In normal circumstances, such an outcome would be hailed as a success story for meritocracy. Instead, the backlash from right-wing Hindu groups and voices within the ruling Bharatiya Janata Party (BJP), who argued that Hindu students should be prioritised because the institute is funded through shrine donations, showed once again how deeply communal narratives have penetrated educational spaces meant to uphold neutrality and fairness. \
Abdullah stressed that admissions based on religious identity would violate the Constitution. To illustrate the implications of allowing religious preferences to shape public policy, he posed pointed rhetorical questions: Should welfare schemes, ration shops or policing also operate on religious lines? Such controversies reflect a broader strategy of marginalising Muslims — intensified in occupied Jammu and Kashmir through military repression and elsewhere in India through a combination of laws and political narratives, including the Citizenship Amendment Act, National Register of Citizens, anti-conversion legislation and cow-related regulations. The protests over merit-based admissions perfectly fit into this wider pattern, reducing academic achievement to communal arithmetic and sending an exclusionary message to young Muslims striving for educational advancement.

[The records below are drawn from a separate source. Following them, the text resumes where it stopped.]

(** One more than the delimiters of [c]. An empty delimiter is found for ever. *)
Fixpoint count_parts (fuel : nat) (delim c : bytes) : cres unit nat :=
  match fuel with
  | O => NoFuel
  | S fuel =>
      match strstr c delim with
      | None => Ok 1%nat
      | Some k => S <$> count_parts fuel delim (drop (k + length delim) c)
      end
  end.

(** The first [n] parts; what is behind them is lost. *)
Fixpoint split_parts (n : nat) (delim c : bytes) : list bytes :=
  match n with
  | O => []
  | S n =>
      match strstr c delim with
      | None => [c]
      | Some k => take k c :: split_parts n delim (drop (k + length delim) c)
      end
  end.

(** [Ok None]: NULL. *)
Definition ipfs_path_split_n (p delim : bytes) (n : Z) : cres unit (option (list bytes)) :=
  if n =? 0 then Ok None
  else if n <? 0 then
    n ← count_parts (S (length p)) delim p;
    Ok (Some (split_parts n delim p))
  else if 2 ^ 31 - 2 <=? n then Undef
  else Ok (Some (split_parts (Z.to_nat (n + 1)) delim p)).

Definition ipfs_path_split_segments (p : bytes) : cres unit (option (list bytes)) :=
  match p with
  | c :: rest => ipfs_path_split_n (if decide (c = slash) then rest else p) [slash] (-1)
  | [] => ipfs_path_split_n p [slash] (-1)
  end.

Definition ipfs_path_segments_length (s : option (list bytes)) : Z :=
  match s with
  | Some s => len s
  | None => 0
  end.

(** [strncat(r, x, l - strlen(r))]. *)
Definition cat_room (l : Z) (r x : bytes) : bytes := r ++ btake (l - len r) x.
Definition ends_with_slash (r : bytes) : bool := bool_decide (last r = Some slash).

(** One element of the path. [l]: the room in the buffer. *)
Definition clean_element (l : Z) (r p : bytes) : bytes :=
  match p, r with
  | [], [] => btake l (str "/")
  | _, _ =>
      if decide (p = str "..") then
        match strrchr r slash with
        | Some s => if decide (s = O) then r else take s r
        | None => r
        end
      else
        match p with
        | [] => r
        | c :: _ =>
            if decide (c = slash \/ p = str ".") then r
            else
              let r := match r with
                       | [] => cat_room l r (str "./")
                       | _ => if ends_with_slash r then r else cat_room l r (str "/")
                       end in
              cat_room l r p
        end
  end.

Definition ipfs_path_clean_path (s : bytes) : cres unit bytes :=
  let l := len s + 2 in
  path ← ipfs_path_split_n s [slash] (-1);
  match path with
  | None => Err ()
  | Some path => Ok (foldl (clean_element l) [] path)
  end.

Definition ipfs_path_is_just_a_key (p : bytes) : cres unit bool :=
  parts ← ipfs_path_split_segments p;
  match parts with
  | Some ((first :: _) as parts) =>
      Ok ((ipfs_path_segments_length (Some parts) =? 2) && str_eq first (str "ipfs"))
  | _ => Ok false
  end.

(** The path afterwards and the last segment; [None]: the path is just a key, and
    the caller's pointer is not set. *)
Definition ipfs_path_pop_last_segment (p : bytes) : cres ErrsIdx (bytes * option bytes) :=
  match ipfs_path_is_just_a_key p with
  | Ok true => Ok (p, None)
  | Ok false =>
      match strrchr p slash with
      | None => Err ErrBadPath
      | Some i => Ok (take i p, Some (drop (S i) p))
      end
  | Err _ | Undef => Undef
  | NoFuel => NoFuel
  end.

(** [None]: a NULL argument, and NULL is returned. *)
Definition ipfs_path_from_segments (prefix : option bytes) (seg : option (list bytes))
  : option bytes :=
  match prefix, seg with
  | Some prefix, Some seg =>
      let retlen := foldr (fun s n => len s + 1 + n) (len prefix) seg in
      Some (foldl (fun ret s => cat_room retlen (cat_room retlen ret (str "/")) s)
                  (btake retlen prefix) seg)
  | _, _ => None
  end.

(** The decoding of the CID is commented out: [c] stays NULL. The results are what
    is written to [dst]. *)
Definition ipfs_path_parse_from_cid (txt : option bytes) : cres ErrsIdx bytes :=
  match txt with
  | None | Some [] => Err ErrNoComponents
  | Some _ =>
      let c : option (option bytes) := None in
      match c with
      | None => Err ErrCidDecode
      | Some hash => on_err (ipfs_path_from_cid hash) ErrCidDecode
      end
  end.

Fixpoint count_char (c : byte) (s : bytes) : Z :=
  match s with
  | [] => 0
  | x :: s => (if decide (x = c) then 1 else 0) + count_char c s
  end.

(** What is written to [dst] and from which offset; nothing for a name. *)
Definition ipfs_path_parse (txt : option bytes) : cres ErrsIdx (option bytes) :=
  let prefix := str "/ipfs/" in
  match txt with
  | None | Some [] => Err ErrNoComponents
  | Some ((c :: rest) as txt) =>
      if bool_decide (c <> slash) || bool_decide (strchr rest slash = None) then
        r ← ipfs_path_parse_from_cid (Some (if decide (c = slash) then rest else txt));
        Ok (Some (prefix ++ r))
      else if count_char slash txt <? 3 then Err ErrBadPath
      else if str_eq txt prefix then
        let buf := drop 6 txt in
        let buf := match strchr buf slash with
                   | Some i => take i buf
                   | None => buf
                   end in
        Some <$> ipfs_path_parse_from_cid (Some buf)
      else if negb (str_eq txt (str "/ipns/")) then Err ErrBadPath
      else Ok None
  end.

Definition ipfs_path_is_valid (p : option bytes) : cres ErrsIdx unit :=
  _ ← ipfs_path_parse p;
  Ok ().

(** * Properties *)

(** ** Splitting and joining *)

Fixpoint join (d : bytes) (ps : list bytes) : bytes :=
  match ps with
  | [] => []
  | [p] => p
  | p :: ps => p ++ d ++ join d ps
  end.

Lemma join_cons d p ps : ps <> [] -> join d (p :: ps) = p ++ d ++ join d ps.
Proof. destruct ps; [congruence | reflexivity]. Qed.

Lemma strstr_some s d k :
  strstr s d = Some k -> s = take k s ++ d ++ drop (k + length d) s.
Proof.
  revert k. induction s as [| x s IH]; intros k; cbn [strstr].
  - destruct (starts_with d []) eqn:Hs; [| discriminate]. intros [= <-].
    apply starts_with_spec in Hs as [r Hr]. symmetry in Hr. apply app_nil in Hr as [-> _]. reflexivity.
  - destruct (starts_with d (x :: s)) eqn:Hs; intros H.
    + simplify_eq. apply starts_with_spec in Hs as [r ->]. cbn.
      rewrite drop_app_length. reflexivity.
    + destruct (strstr s d) eqn:E; [| discriminate]. cbn in H. simplify_eq. cbn.
      f_equal. apply IH. reflexivity.
Qed.

Lemma strstr_bound s d k : strstr s d = Some k -> (k + length d <= length s)%nat.
Proof.
  revert k. induction s as [| x s IH]; intros k; cbn [strstr].
  - destruct (starts_with d []) eqn:Hs; [| discriminate]. intros [= <-].
    apply starts_with_spec in Hs as [r Hr]. symmetry in Hr. apply app_nil in Hr as [-> _]. cbn. lia.
  - destruct (starts_with d (x :: s)) eqn:Hs; intros H.
    + simplify_eq. apply starts_with_spec in Hs as [r ->]. rewrite length_app. lia.
    + destruct (strstr s d) eqn:E; [| discriminate]. cbn in H. simplify_eq. cbn.
      specialize (IH _ eq_refl). lia.
Qed.

(** The delimiter found is the first one. *)
Lemma strstr_first s d k : d <> [] -> strstr s d = Some k -> strstr (take k s) d = None.
Proof.
  intros Hd. assert (Hn : strstr [] d = None) by (destruct d; [congruence | reflexivity]).
  revert k. induction s as [| x s IH]; intros k; cbn [strstr].
  - destruct (starts_with d []); intros; simplify_eq; apply Hn.
  - destruct (starts_with d (x :: s)) eqn:Hs; intros H; [simplify_eq; apply Hn |].
    destruct (strstr s d) as [j |] eqn:E; [| discriminate]. cbn in H. simplify_eq. cbn [take strstr].
    replace (starts_with d (x :: take j s)) with false; [rewrite IH by reflexivity; reflexivity |].
    symmetry. apply not_true_iff_false. intros Ht. apply starts_with_spec in Ht as [r Hr].
    rewrite <- (take_drop j s), app_comm_cons, Hr, <- app_assoc, starts_with_app in Hs. discriminate.
Qed.

Section Split.
Context (d : bytes) (d_some : d <> []).

Lemma count_parts_ok fuel c :
  (length c < fuel)%nat -> exists n, count_parts fuel d c = Ok n.
Proof using d_some.
  revert c. induction fuel as [| fuel IH]; intros c Hf; [lia |]. cbn.
  destruct (strstr c d) as [k |] eqn:E; [| eauto].
  destruct (IH (drop (k + length d) c)) as (n & ->).
  - apply strstr_bound in E. rewrite length_drop. destruct d; [congruence | cbn in *; lia].
  - cbn. eauto.
Qed.
Lemma count_parts_pos fuel c n : count_parts fuel d c = Ok n -> (1 <= n)%nat.
Proof.
  destruct fuel as [| fuel]; cbn; [discriminate |]. destruct (strstr c d); [| intros [= <-]; lia].
  destruct (count_parts fuel d _); cbn; intros H; try discriminate. simplify_eq. lia.
Qed.

(** As many parts as there are: all of the string, cut at every delimiter. *)
Lemma split_all fuel c n :
  count_parts fuel d c = Ok n ->
  join d (split_parts n d c) = c /\ length (split_parts n d c) = n /\
  Forall (fun p => strstr p d = None) (split_parts n d c).
Proof using d_some.
  revert c n. induction fuel as [| fuel IH]; intros c n; cbn; [discriminate |].
  destruct (strstr c d) as [k |] eqn:E.
  - destruct (count_parts fuel d _) as [m | | |] eqn:Em; cbn; try discriminate.
    intros [= <-]. pose proof Em as Ep. apply IH in Em as (Hj & Hl & Hf). cbn. rewrite E. cbn [length].
    split_and!; [| congruence | constructor; [by eapply strstr_first | exact Hf]].
    rewrite join_cons, Hj; [symmetry; by apply strstr_some |].
    apply count_parts_pos in Ep. intros Hx. rewrite Hx in Hl. cbn in Hl. lia.
  - intros [= <-]. cbn. rewrite E. auto.
Qed.
End Split.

Meanwhile, a new UN report has drawn fresh attention to systemic human rights violations in IIOJ&K. UN experts have warned of “serious human rights violations” in the region, citing the “extensive arbitrary arrest and detention of nearly 2,800 individuals, including journalists, students, and human rights advocates.” Pakistan’s Foreign Office voiced “grave concern,” stating that the report “once again underscores the severe and systematic human rights violations endured by the Kashmiri people under Indian occupation.” New Delhi, of course, routinely rejects such assessments as biased, but the concerns raised by independent UN experts add to a growing international alarm over the prevailing situation.
India’s political trajectory under Prime Minister Narendra Modi — whose government makes no secret of its narrow Hindu nationalist agenda — raises further questions about the future of democratic rights and protections. The developments in IIOJ&K are symptomatic of a wider policy in which religious majoritarianism threatens to override justice, equality and the fundamental rights of all citizens.